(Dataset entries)
Lemma update_reaches_the_subscribers_witness :
  request (message "PUBLISH_LOCATION" position_data)
    "PUBLISH_LOCATION" position_data /\
  request (message "SUBSCRIBE_TO_TRIP_LOCATION" trip_7_data)
    "SUBSCRIBE_TO_TRIP_LOCATION" trip_7_data /\
  valid_group_name (_get_group_name sample_str (JInt 7)) = true /\
  exists group_name event,
    In (GroupAdd group_name "channel.1")
       (trace (snd (receive_json sample_str every_trip_exists send_succeeds
                      (message "SUBSCRIBE_TO_TRIP_LOCATION" trip_7_data)
                      (sample_world [])))) /\
    In (GroupSend group_name event)
       (trace (snd (receive_json sample_str every_trip_exists send_succeeds
                      (message "PUBLISH_LOCATION" position_data)
                      (sample_world [])))) /\
    trip_location_update event (sample_world [])
    = (Ok tt,
       after (sample_world [])
         [SendJson (message "TRIP_LOCATION_UPDATE"
                      (location_update (JInt 7) (JInt 6) (JInt 3)
                         (JStr "noon")))]).
Proof.
  assert (Hp : request (message "PUBLISH_LOCATION" position_data)
                 "PUBLISH_LOCATION" position_data) by (split; reflexivity).
  assert (Hs : request (message "SUBSCRIBE_TO_TRIP_LOCATION" trip_7_data)
                 "SUBSCRIBE_TO_TRIP_LOCATION" trip_7_data)
    by (split; reflexivity).
  assert (Hf : publish_fields position_data (JInt 7) (JInt 6) (JInt 3)
                 (JStr "noon")) by (repeat split; reflexivity).
  split; [exact Hp|]. split; [exact Hs|]. split; [reflexivity|].
  destruct (update_reaches_the_subscribers sample_str every_trip_exists
              send_succeeds _ _ _ _ _ _ _ _ sample_client
              (sample_world []) (sample_world [])
              Hp Hf Hs eq_refl eq_refl eq_refl eq_refl eq_refl eq_refl eq_refl
              eq_refl eq_refl) as (g & ev & s & Es & Ep & Hev).
  exists g, ev. rewrite Es, Ep. split; [simpl; auto|]. split; [simpl; auto|].
  apply Hev.
Defined.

◆ WORK TO COMPLETE ◆
Copy all of the data above, character for character.

◆ TASK ANSWER ◆
Lemma update_reaches_the_subscribers_witness :
  request (message "PUBLISH_LOCATION" position_data)
    "PUBLISH_LOCATION" position_data /\
  request (message "SUBSCRIBE_TO_TRIP_LOCATION" trip_7_data)
    "SUBSCRIBE_TO_TRIP_LOCATION" trip_7_data /\
  valid_group_name (_get_group_name sample_str (JInt 7)) = true /\
  exists group_name event,
    In (GroupAdd group_name "channel.1")
       (trace (snd (receive_json sample_str every_trip_exists send_succeeds
                      (message "SUBSCRIBE_TO_TRIP_LOCATION" trip_7_data)
                      (sample_world [])))) /\
    In (GroupSend group_name event)
       (trace (snd (receive_json sample_str every_trip_exists send_succeeds
                      (message "PUBLISH_LOCATION" position_data)
                      (sample_world [])))) /\
    trip_location_update event (sample_world [])
    = (Ok tt,
       after (sample_world [])
         [SendJson (message "TRIP_LOCATION_UPDATE"
                      (location_update (JInt 7) (JInt 6) (JInt 3)
                         (JStr "noon")))]).
Proof.
  assert (Hp : request (message "PUBLISH_LOCATION" position_data)
                 "PUBLISH_LOCATION" position_data) by (split; reflexivity).
  assert (Hs : request (message "SUBSCRIBE_TO_TRIP_LOCATION" trip_7_data)
                 "SUBSCRIBE_TO_TRIP_LOCATION" trip_7_data)
    by (split; reflexivity).
  assert (Hf : publish_fields position_data (JInt 7) (JInt 6) (JInt 3)
                 (JStr "noon")) by (repeat split; reflexivity).
  split; [exact Hp|]. split; [exact Hs|]. split; [reflexivity|].
  destruct (update_reaches_the_subscribers sample_str every_trip_exists
              send_succeeds _ _ _ _ _ _ _ _ sample_client
              (sample_world []) (sample_world [])
              Hp Hf Hs eq_refl eq_refl eq_refl eq_refl eq_refl eq_refl eq_refl
              eq_refl eq_refl) as (g & ev & s & Es & Ep & Hev).
  exists g, ev. rewrite Es, Ep. split; [simpl; auto|]. split; [simpl; auto|].
  apply Hev.
Defined.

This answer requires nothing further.